Introducing myself in this forum has been the most difficult, interesting and rewarding aspect of developing this Web site. I knew I didn’t want to give you a bunch of details: these you can find on the bio page, mission statement and book list. What I did want to do is convey the essence of who I am and why you might be interested in my insights and expertise. I’ve decided that there are two fundamental things you would want to know and hope you agree.

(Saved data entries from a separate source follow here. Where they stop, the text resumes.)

(** Printing a number.  Up to [2^53] every integer is a number and
    [Number::toString] writes it in full; above, and for a fraction, it
    writes the decimal with the fewest digits that still rounds to the
    number: an integer with zeros after these digits up to 21 digits, a
    fraction with up to six zeros before them, and either with an exponent
    beyond. *)

(** The integers that round to the number [x], for [x] above [2^53]: those
    from the first to the second component, the two included when the third
    is true (the significand of [x] is even). *)
Definition rounding_interval (x : Z) : Z * Z * bool :=
  let shift := (Z.log2 x + 1 - 53)%Z in
  let above := (2 ^ (shift - 1))%Z in
  let below := if (x =? 2 ^ Z.log2 x)%Z then (2 ^ (shift - 2))%Z else above in
  ((x - below)%Z, (x + above)%Z, Z.even (x / 2 ^ shift)).

Definition rounds_to (x v : Z) : bool :=
  let '(low, high, closed) := rounding_interval x in
  if closed then (low <=? v)%Z && (v <=? high)%Z
  else (low <? v)%Z && (v <? high)%Z.

(** The decimal with the fewest digits that rounds to [x]; [zeros] is the
    number of its low digits that are tried as zeros.  Of two candidates the
    closer one is taken, and of two equally close ones the even one. *)
Fixpoint shortest_decimal (x : Z) (zeros : nat) : Z :=
  match zeros with
  | O => x
  | S fewer =>
      let unit := (10 ^ Z.of_nat zeros)%Z in
      let down := (x / unit * unit)%Z in
      let up := (down + unit)%Z in
      match rounds_to x down, rounds_to x up with
      | true, true =>
          if (x - down <? up - x)%Z then down
          else if (up - x <? x - down)%Z then up
          else if Z.even (down / unit) then down else up
      | true, false => down
      | false, true => up
      | false, false => shortest_decimal x fewer
      end
  end.

Definition decimal_digits (v : Z) : Z := Z.of_nat (String.length (pretty v)).

Fixpoint without_low_zeros (fuel : nat) (v : Z) : Z :=
  match fuel with
  | O => v
  | S fuel =>
      if (0 <? v)%Z && (v mod 10 =? 0)%Z then without_low_zeros fuel (v / 10)%Z
      else v
  end.
Lemma admitted_exit s request now w objs :
  let out := ServeHTTP s request now (start w objs) in
  (out.1 = ExitServed \/ out.1 = ExitNilContentTypeOut
   \/ out.1 = ExitWriteHeaderPanic)
  <-> exists r h, admitted s request now objs r h.
Proof.
  intros out. split.
  - intros Hx. destruct (ServeHTTP_cause s request now w objs) as [Hc|Hc];
      fold out in Hc.
    + destruct Hx as [Hx|[Hx|Hx]]; rewrite Hx in Hc; destruct Hc.
    + destruct Hc as (r & h & Hm & Hh & Hc). exists r, h.
      unfold admitted.
      destruct Hx as [Hx|[Hx|Hx]]; rewrite Hx in Hc; simpl in Hc; tauto.
  - intros (r & h & Hm & Hh & [Hberr Hbody] & Hacc & Hobj).
    destruct (matched_resolve _ _ _ _ (start w objs) Hm) as [st1 Hres].
    destruct (ServeHTTP_served_inv _ _ _ _ _ _ _ _ Hres Hh)
      as (fl & st' & Hserve & Hout & _).
    fold out in Hout. rewrite Hout. simpl.
    pose proof (serve_cause _ _ _ _ _ _ _ Hh Hserve) as Hc. simpl in Hc.
    destruct (exitOf fl); simpl in Hc; try contradiction; auto; exfalso.
    + destruct Hc as (_ & HcIn & Hb). auto.
    + destruct Hc as (_ & qp & Hk & Hget & Hkind).
      destruct (Hacc _ _ Hk) as [Hok _]. unfold effective in Hok.
      rewrite bool_decide_eq_true_2 in Hok by exact Hget. congruence.
    + destruct Hc as (_ & qp & Hk & Hget & Hkind).
      destruct (Hacc _ _ Hk) as [Hok _]. unfold effective in Hok.
      rewrite bool_decide_eq_false_2 in Hok by exact Hget. congruence.
    + destruct Hc as (_ & qp & fv & Hk & _ & Hfv & Hvalid).
      destruct (Hacc _ _ Hk) as [_ Hok]. unfold formatAccepts in Hok.
      rewrite Hfv in Hok. congruence.
    + destruct Hc as (_ & _ & Hnone). rewrite Hnone in Hobj.
      destruct Hobj; discriminate.
Qed.

(** [Execute] appears among the calls exactly when the call ends after
    it, and then it is the last call, made on the object of the matched
    handler with the context put together by [serve]. *)
Lemma executed_context s request now w objs l context :
  let out := ServeHTTP s request now (start w objs) in
  CallExecute l context ∈ calls out.2 ->
  (out.1 = ExitServed \/ out.1 = ExitNilContentTypeOut
   \/ out.1 = ExitWriteHeaderPanic)
  /\ exists r h cs,
       matched s request now r /\ matchingResource r = Some h
       /\ l = Implementation h
       /\ context
          = contextOf s request r
              (delivered (URL_Query request)
                 (rangeOrder (rhQueryParameters h)) ∅)
       /\ calls out.2 = cs ++ [CallExecute l context]
       /\ Forall (fun c => isExecute c = false) cs.
Proof.
  intros out Hin. subst out.
  destruct (resolve s request now (start w objs)) as [[r|x] st1] eqn:Hres.
  - pose proof (resolve_cause _ _ _ _ _ _ Hres) as Hm. simpl in Hm.
    pose proof (resolve_inv _ _ _ _ _ _ Hres) as (_ & _ & _ & _ & [h Hh] & _).
    destruct (ServeHTTP_served_inv _ _ _ _ _ _ _ _ Hres Hh)
      as (fl & st' & Hserve & Hout & _).
    rewrite Hout in Hin |- *. simpl in Hin |- *.
    pose proof (serve_inv _ _ _ _ _ _ _ Hh Hserve) as (cs & Hcs & _ & Hexit).
    pose proof (serve_calls _ _ _ _ _ _ _ Hh Hserve)
      as (cs2 & Hcs2 & _ & _ & Hnoexec).
    rewrite Hcs in Hcs2. apply app_inv_head in Hcs2. injection Hcs2 as <-.
    change (calls st' = resolveCalls request ++ CallReadAll :: cs) in Hcs.
    simpl in Hexit, Hnoexec.
    assert (Hpre : Forall (fun c => isExecute c = false)
                     (resolveCalls request ++ [CallReadAll])).
    { apply Forall_app. split; [apply resolveCalls_not_execute|].
      repeat constructor. }
    assert (Hsplit : calls st' = (resolveCalls request ++ [CallReadAll]) ++ cs)
      by (rewrite Hcs, <- app_assoc; reflexivity).
    assert (Hserved : forall cs' c0,
              cs = cs' ++ [CallExecute (Implementation h) c0] ->
              Forall (queryCall (URL_Query request)
                        (rangeOrder (rhQueryParameters h))) cs' ->
              l = Implementation h /\ context = c0
              /\ Forall (fun c => isExecute c = false)
                   ((resolveCalls request ++ [CallReadAll]) ++ cs')).
    { intros cs' c0 -> Hq.
      assert (Hcs' : Forall (fun c => isExecute c = false) cs').
      { eapply Forall_impl; [exact Hq|]. apply queryCall_not_execute. }
      rewrite Hsplit in Hin.
      apply elem_of_app in Hin as [Hin|Hin].
      { eapply Forall_forall in Hpre; [|exact Hin]. discriminate. }
      apply elem_of_app in Hin as [Hin|Hin].
      { eapply Forall_forall in Hcs'; [|exact Hin]. discriminate. }
      apply list_elem_of_singleton in Hin. injection Hin as -> ->.
      split; [reflexivity|]. split; [reflexivity|].
      apply Forall_app. split; assumption. }
    assert (Hnot : exitOf fl <> ExitServed ->
                   exitOf fl <> ExitNilContentTypeOut ->
                   exitOf fl <> ExitWriteHeaderPanic -> False).
    { intros Hx1 Hx2 Hx3. destruct (Hnoexec Hx1 Hx2 Hx3) as [Hall _].
      rewrite Hsplit in Hin. apply elem_of_app in Hin as [Hin|Hin].
      - eapply Forall_forall in Hpre; [|exact Hin]. discriminate.
      - eapply Forall_forall in Hall; [|exact Hin]. discriminate. }
    clear Hnoexec.
    destruct (exitOf fl) eqn:Hx;
      try (exfalso; apply Hnot; discriminate).
    all: destruct Hexit as (cs' & o & result & o' & c' & Hcs' & Hq & _).
    all: destruct (Hserved _ _ Hcs' Hq) as (-> & -> & Hall).
    all: split; [auto|].
    all: exists r, h, ((resolveCalls request ++ [CallReadAll]) ++ cs').
    all: rewrite Hsplit, Hcs', app_assoc; auto 10.
  - rewrite (ServeHTTP_left _ _ _ _ _ _ Hres) in Hin. simpl in Hin.
    exfalso. apply resolve_inv in Hres as (_ & (cs & Hcs & Hall) & _).
    simpl in Hcs. rewrite Hcs in Hin.
    eapply Forall_forall in Hall; [|exact Hin]. discriminate.
Qed.
(** ** C8: the statuses of the report document *)

(** Claim C8, as amended.  [createReconciliationReport] writes the
    report document at most twice: first with the status of the initial
    header, Pending, and last, when every sub-reconciler has returned,
    with the status SUCCESS.  It writes nothing when the configuration
    of the buckets cannot be read, and the first document only when a
    sub-reconciler throws. *)
Theorem report_document_statuses
    (endTime : string)
    (bucketsConfigJson : Effects.result (list (string * BucketsConfig.Config)))
    (distributionBucketMapJson : Effects.result (gmap string string))
    (bucketReports : list string -> Effects.result (list Bucket.Report))
    (reconciliationReportForCumulusCMR :
       BucketsConfig.t -> gmap string string -> Value.object ->
       Effects.result Effects.CumulusCmrReport)
    (recReportParams : Value.object) (w : Effects.World) :
  let run := Orchestrator.createReconciliationReport endTime bucketsConfigJson
               distributionBucketMapJson bucketReports reconciliationReportForCumulusCMR
               recReportParams w in
  exists evs,
    Effects.log (fst run) = Effects.log w ++ evs
    /\ Effects.writtenStatuses evs
       = match bucketsConfigJson, distributionBucketMapJson with
         | Effects.Returned json, Effects.Returned distributionBucketMap =>
             match bucketReports (Orchestrator.dataBucketsOf json),
                   reconciliationReportForCumulusCMR {| BucketsConfig.buckets := json |}
                     distributionBucketMap recReportParams with
             | Effects.Returned _, Effects.Returned _ => ["Pending"; "SUCCESS"]
             | _, _ => ["Pending"]
             end
         | _, _ => []
         end.
Proof.
  intros run. subst run. unfold Orchestrator.createReconciliationReport.
  unfold Orchestrator.putObject, Effects.settle, Effects.emit, Effects.setObjects,
    Effects.setReports, mbind, Effects.M_bind, Effects.result_bind, Effects.bind.
  cbn [Effects.reports Effects.objects Effects.log fst snd].
  destruct bucketsConfigJson as [json|e1]; cbn [fst snd Effects.log];
    [|eexists; split; reflexivity].
  destruct distributionBucketMapJson as [dmap|e2]; cbn [fst snd Effects.log];
    [|eexists; split; [rewrite <- !app_assoc; reflexivity|reflexivity]].
  destruct (bucketReports (Orchestrator.dataBucketsOf json)) as [reports|e3];
    cbn [fst snd Effects.log];
    [|eexists; split; [rewrite <- !app_assoc; reflexivity|];
      destruct (reconciliationReportForCumulusCMR
                  {| BucketsConfig.buckets := json |} dmap recReportParams); reflexivity].
  destruct (reconciliationReportForCumulusCMR _ dmap recReportParams) as [cmr|e4];
    cbn [fst snd Effects.log];
    eexists; (split; [rewrite <- !app_assoc; reflexivity|reflexivity]).
Qed.

(** Claim C8 as stated fails on every run that succeeds: the document
    that the last [putObject] writes has the status SUCCESS, which is
    none of Pending, Generated and Failed. *)
Lemma success_status_counterexample :
  Effects.writtenStatuses (Effects.log (fst Samples.successfulRun)) = ["Pending"; "SUCCESS"]
  /\ ~ In "SUCCESS" ["Pending"; "Generated"; "Failed"].
Proof.
  split; [vm_compute; reflexivity|].
  intros [H | [H | [H | []]]]; discriminate H.
Qed.

(** ** C9 and C10: requests that are turned down *)

Section NormalizeFacts.
Variable env : gmap string string.
Variable dateValue : Value.value -> option Z.
Variable toISOString : Z -> string.
Variable JSON_stringify : Value.value -> string.
Variable removeNilProperties : Value.object -> Value.object.

Abbreviation isoTimestamp := (Normalize.isoTimestamp dateValue toISOString).
Abbreviation normalizeEvent :=
  (Normalize.normalizeEvent env dateValue toISOString JSON_stringify removeNilProperties).

Lemma isoTimestamp_Threw (dateable : Value.value) (e : Effects.Error) :
  isoTimestamp dateable = Effects.Threw e -> Effects.name e = "TypeError".
Proof.
  unfold Normalize.isoTimestamp. destruct (Value.truthy dateable); [|discriminate].
  destruct (dateValue dateable); [discriminate|]. intros [= <-]. reflexivity.
Qed.

Lemma isoTimestamp_Returned (dateable v : Value.value) :
  isoTimestamp dateable = Effects.Returned v ->
  Value.truthy dateable = false \/ dateValue dateable <> None.
Proof.
  unfold Normalize.isoTimestamp. destruct (Value.truthy dateable); [|left; reflexivity].
  destruct (dateValue dateable); [right; discriminate|discriminate].
Qed.

Lemma toLowerCase_Threw (v : Value.value) (e : Effects.Error) :
  Normalize.toLowerCase v = Effects.Threw e -> Effects.name e = "TypeError".
Proof. destruct v; simpl; try discriminate; intros [= <-]; reflexivity. Qed.

(** Whatever [normalizeEvent] throws is a [TypeError]. *)
Lemma normalizeEvent_Threw (event : Value.object) (e : Effects.Error) :
  normalizeEvent event = Effects.Threw e -> Effects.name e = "TypeError".
Proof.
  unfold Normalize.normalizeEvent, mbind, Effects.result_bind.
  destruct (isoTimestamp (Value.get event "startTimestamp")) as [s|e1] eqn:H1;
    [|intros [= <-]; exact (isoTimestamp_Threw _ _ H1)].
  destruct (isoTimestamp (Value.get event "endTimestamp")) as [t|e2] eqn:H2;
    [|intros [= <-]; exact (isoTimestamp_Threw _ _ H2)].
  destruct (Normalize.toLowerCase _) as [l|e3] eqn:H3;
    [|intros [= <-]; exact (toLowerCase_Threw _ _ H3)].
  destruct (Value.truthy (Value.get event "collectionIds")); [intros [= <-]; reflexivity|].
  destruct (Value.truthy (Value.get event "collectionId")); [|discriminate].
  destruct (Value.isStr _ "Internal"); [|discriminate].
  destruct (negb _); [intros [= <-]; reflexivity|discriminate].
Qed.

(** When [normalizeEvent] returns, both timestamps went through
    [isoTimestamp] and the plural [collectionIds] was falsy. *)
Lemma normalizeEvent_Returned (event reportParams : Value.object) :
  normalizeEvent event = Effects.Returned reportParams ->
  (exists s, isoTimestamp (Value.get event "startTimestamp") = Effects.Returned s)
  /\ (exists t, isoTimestamp (Value.get event "endTimestamp") = Effects.Returned t)
  /\ Value.truthy (Value.get event "collectionIds") = false.
Proof.
  unfold Normalize.normalizeEvent, mbind, Effects.result_bind.
  destruct (isoTimestamp (Value.get event "startTimestamp")) as [s|e1]; [|discriminate].
  destruct (isoTimestamp (Value.get event "endTimestamp")) as [t|e2]; [|discriminate].
  destruct (Normalize.toLowerCase _) as [l|e3]; [|discriminate].
  destruct (Value.truthy (Value.get event "collectionIds")); [discriminate|].
  intros _. repeat split; eexists; reflexivity.
Qed.

(** Claim C10, as amended.  When the value of the plural [collectionIds]
    of the event is truthy (an array, be it empty, or a string that is
    not empty, among others), [normalizeEvent] throws a [TypeError],
    whether or not a [collectionId] comes with it. *)
Theorem plural_collectionIds_rejected (event : Value.object) :
  Value.truthy (Value.get event "collectionIds") = true ->
  exists e, normalizeEvent event = Effects.Threw e /\ Effects.name e = "TypeError".
Proof.
  intros Hplural. destruct (normalizeEvent event) as [p|e] eqn:Hrun.
  - apply normalizeEvent_Returned in Hrun as (_ & _ & Hfalsy). congruence.
  - exists e. split; [reflexivity|]. exact (normalizeEvent_Threw _ _ Hrun).
Qed.
Lemma string_app_inv_head (s t u : string) : s ++ t = s ++ u -> t = u.
Proof.
  induction s as [|c s IH]; cbn [append]; intros H; [exact H|].
  injection H as H. now apply IH.
Qed.

(** X17.  For a column and an operator that do not contain the text
    [[WHERE]], the text of a Comparison determines the counter it was
    written with: written at two different values of the counter, it has
    two different placeholders. *)
Theorem comparison_text_determines_counter
        (rec : Builder -> Z -> string * Z) (tn column op : string)
        (value value' : Value) (n m : Z) :
  strings.Contains column "[WHERE]" = false ->
  strings.Contains op "[WHERE]" = false ->
  fst (renderBlock rec tn (WhereBlock column value op) n)
  = fst (renderBlock rec tn (WhereBlock column value' op) m) ->
  n = m.
Proof.
  intros Hc Ho H. cbn [renderBlock fst] in H.
  fold (comparisonText column op n) (comparisonText column op m) in H.
  rewrite !comparisonText_plain in H by assumption.
  apply string_app_inv_head in H. cbn [append] in H. injection H as H.
  apply string_app_inv_head in H. injection H as H.
  apply Sprint_int_inj in H. lia.
Qed.

Lemma comparison_text_determines_counter_witness :
  strings.Contains "a" "[WHERE]" = false
  /\ strings.Contains "=" "[WHERE]" = false
  /\ fst (renderBlock (fun _ n => ("", n)) "t"
                      (WhereBlock "a" (VInt 1) "=") 4)
     = fst (renderBlock (fun _ n => ("", n)) "t"
                        (WhereBlock "a" (VInt 2) "=") 4)
  /\ 4%Z = 4%Z.
Proof.
  split; [reflexivity|]. split; [reflexivity|]. split; [reflexivity|].
  exact (comparison_text_determines_counter
           (fun _ n => ("", n)) "t" "a" "=" (VInt 1) (VInt 2) 4 4
           eq_refl eq_refl eq_refl).
Defined.
(** [for (i = a; i < a + n; ++i) allocateSegment(runtime, self, i)]. *)
Lemma allocate_loop_spec (rt : Runtime) (self : t) (a n : Z) :
  0 <= a -> 0 <= n -> T + a + n <= len (slots self) ->
  forall rt' self',
    foldl (fun '(rt, self) i => allocateSegment rt self i) (rt, self)
          (seqZ a n) = (rt', self') ->
    numSlotsUsed_ self' = numSlotsUsed_ self /\
    slotCapacity_ self' = slotCapacity_ self /\
    len (slots self') = len (slots self) /\
    arraysAllocated rt' = arraysAllocated rt /\
    thrownValue_ rt' = thrownValue_ rt /\
    forall j, 0 <= j ->
      load (slots self') j =
      if decide (T + a <= j < T + a + n) then SegmentValue freshSegment
      else load (slots self) j.
Proof.
  intros Ha Hn Hlen rt' self' Heq.
  pose proof (foldl_seqZ_inv
    (fun '(rt, self) i => allocateSegment rt self i)
    (fun k (p : Runtime * t) =>
       numSlotsUsed_ (snd p) = numSlotsUsed_ self /\
       slotCapacity_ (snd p) = slotCapacity_ self /\
       len (slots (snd p)) = len (slots self) /\
       arraysAllocated (fst p) = arraysAllocated rt /\
       thrownValue_ (fst p) = thrownValue_ rt /\
       forall j, 0 <= j ->
         load (slots (snd p)) j =
         if decide (T + a <= j < T + k) then SegmentValue freshSegment
         else load (slots self) j)
    a n (rt, self) Hn) as H.
  rewrite Heq in H. simpl in H.
  replace (T + (a + n)) with (T + a + n) in H by lia.
  apply H.
  - repeat split. intros j Hj. rewrite decide_False by lia. reflexivity.
  - intros k [rt1 s1] Hk (H1 & H2 & H3 & H4 & H5 & H6); simpl in *.
    repeat split; try assumption.
    + rewrite len_store. exact H3.
    + intros j Hj. rewrite load_store by lia. rewrite H6 by exact Hj.
      repeat case_decide; (reflexivity || lia).
Qed.

(** [for (i = a; i < a + n; ++i) segmentAt(i)->...] with the update [g i]
    of segment [i]. *)
Lemma update_loop_spec (self : t) (a n : Z) (g : Z -> Segment -> Segment) :
  0 <= a -> 0 <= n -> T + a + n <= len (slots self) ->
  let self' := foldl (fun self i => updateSegment self i (g i)) self
                     (seqZ a n) in
  numSlotsUsed_ self' = numSlotsUsed_ self /\
  slotCapacity_ self' = slotCapacity_ self /\
  len (slots self') = len (slots self) /\
  forall j, 0 <= j ->
    load (slots self') j =
    if decide (T + a <= j < T + a + n)
    then SegmentValue (g (j - T) (segmentAt self (j - T)))
    else load (slots self) j.
Proof.
  intros Ha Hn Hlen self'. subst self'.
  pose proof (foldl_seqZ_inv
    (fun self i => updateSegment self i (g i))
    (fun k acc =>
       numSlotsUsed_ acc = numSlotsUsed_ self /\
       slotCapacity_ acc = slotCapacity_ self /\
       len (slots acc) = len (slots self) /\
       forall j, 0 <= j ->
         load (slots acc) j =
         if decide (T + a <= j < T + k)
         then SegmentValue (g (j - T) (segmentAt self (j - T)))
         else load (slots self) j)
    a n self Hn) as H.
  cbv beta in H.
  replace (T + (a + n)) with (T + a + n) in H by lia.
  apply H.
  - repeat split. intros j Hj. rewrite decide_False by lia. reflexivity.
  - intros k acc Hk (H1 & H2 & H3 & H4).
    unfold updateSegment; simpl.
    repeat split; try assumption.
    + rewrite len_store. exact H3.
    + intros j Hj. rewrite load_store by lia. rewrite H4 by exact Hj.
      destruct (decide (T + k = j)) as [<- | Hne].
      * rewrite decide_True by lia.
        replace (T + k - T) with k by lia.
        unfold segmentAt, segmentAtPossiblyUnallocated.
        rewrite H4 by lia. rewrite decide_False by lia. reflexivity.
      * repeat case_decide; (reflexivity || lia).
Qed.

(** *** [increaseSize] *)

(** Both sizes inside the inline storage: bump and fill. *)
Lemma increaseSize_inline_eq (Fill : bool) (rt : Runtime) (self : t)
      (amount : Z) :
  0 <= size self -> 0 <= amount -> size self + amount <= T ->
  size self + amount < 2 ^ 32 ->
  increaseSize Fill rt self amount =
  (rt, mk (slotCapacity_ self) (size self + amount)
          (if Fill
           then fill (slots self) (size self) (size self + amount) EmptyValue
           else slots self)).
Proof.
  intros Hs Ha Hf H32. unfold increaseSize.
  rewrite wrap32_small by lia.
  destruct (Z.leb_spec (size self) T); [| lia].
  destruct (Z.leb_spec (size self + amount) T); [| lia].
  destruct Fill; reflexivity.
Qed.
(** [Split] cuts just after the last separator. *)
Definition filepath_Split (p : string) : string * string :=
  match rev (strings_Split p slash) with
  | [] => ("", p)
  | file :: dirs =>
      match dirs with
      | [] => ("", file)
      | _ => (strings_Join (rev dirs) "/" +:+ "/", file)
      end
  end.

(** [Base]: the last element, trailing separators dropped. *)
Fixpoint drop_empty (l : list string) : list string :=
  match l with
  | "" :: l' => drop_empty l'
  | _ => l
  end.

Definition filepath_Base (p : string) : string :=
  if decide (p = "") then "."
  else match drop_empty (rev (strings_Split p slash)) with
       | [] => "/"
       | file :: _ => file
       end.

Definition filepath_Dir (p : string) : string := filepath_Clean (fst (filepath_Split p)).

(** ** Lemmas on paths *)

Lemma string_app_cons a s t : String a s +:+ t = String a (s +:+ t).
Proof. done. Qed.

Lemma string_app_nil_r s : s +:+ "" = s.
Proof. induction s as [|a s IH]; [done|]. by rewrite string_app_cons, IH. Qed.

Lemma string_app_assoc s t u : (s +:+ t) +:+ u = s +:+ (t +:+ u).
Proof. induction s as [|a s IH]; [done|]. by rewrite !string_app_cons, IH. Qed.

Lemma has_char_app c s t : has_char c (s +:+ t) = has_char c s || has_char c t.
Proof.
  induction s as [|a s IH]; [done|].
  rewrite string_app_cons. cbn [has_char]. rewrite IH. apply orb_assoc.
Qed.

The first is that I am fundamentally like you and vice versa. This is important. I don’t see why you would be interested in what I have to offer if we cannot identify with each other. I have had, for example, marriage counselors, weight loss coaches, school teachers and spiritual advisers that have never been married, or fat, or parents or introspective. They can be cheerleaders and tell me what I should do but not how to overcome the real life challenges that experience provides. Now this is not to say that I will be all things to all people – of course not. But as I approach 60 I’ve grabbed a lot of life and racked up a ton of experience. This I bring to our relationship along with this simple truth: although we all have unique experiences, the goal is always the same. We all want to be happy in all aspects of our life; physically, emotionally and spiritually.
We see the feeling of happiness as a sign of good health, and we see the lack of happiness as a symptom of ill health — a sign that something must change. The fact that you are reading this likely means that you agree and are unhappy with some aspect of your life. It also means that, like me, you look for help when you don’t know how to negotiate the change. Which brings me to your next step — write to me. Send me an e-mail telling me what you’re looking for in terms of goals and help. If I can’t help, I will let you know and try to find you someone who can. But, if I can help, get ready to be guided to the change you seek.
And this brings me to the second fundamental thing you need to know about me: I am, apparently, good at guiding. I say “apparently” not out of any false modesty, but because helping people effect change in their life is not something I set out to do. I set out to make me happy and when I couldn’t find the answers in the traditional settings such as doctor’s offices and classrooms I looked elsewhere devouring books, attending seminars and tapping into any available resource. And when I couldn’t find what I was looking for, I advertised for like-minded people to form a group to help me explore the possibilities. We called the group PEP (People Empowering People) and it was great but, as with any learning experience, there came a time for me to move on. This transition proved shockingly difficult and gratifying. While I saw myself as a seeker, a student, the other group members saw me as the leader whose departure would signal the demise of the group. At the time I could not accept this role. But, when this same scenario repeated itself over and over again, I had to accept my aptitude to lead. I had to be courageous and overcome my fear based resistance. I had to embrace being the guide everyone, including an impressive list of mentors, was telling me I already was. Why? Because, if I didn’t, I could not expect to grow. No growth, no happiness. Epiphany! So here I am, years later, ready to help you in your quest for happiness. In the process we will both benefit and nothing could make me happier. Well except maybe my little boy Sam. As you can tell from the picture, he makes me very happy! LOL!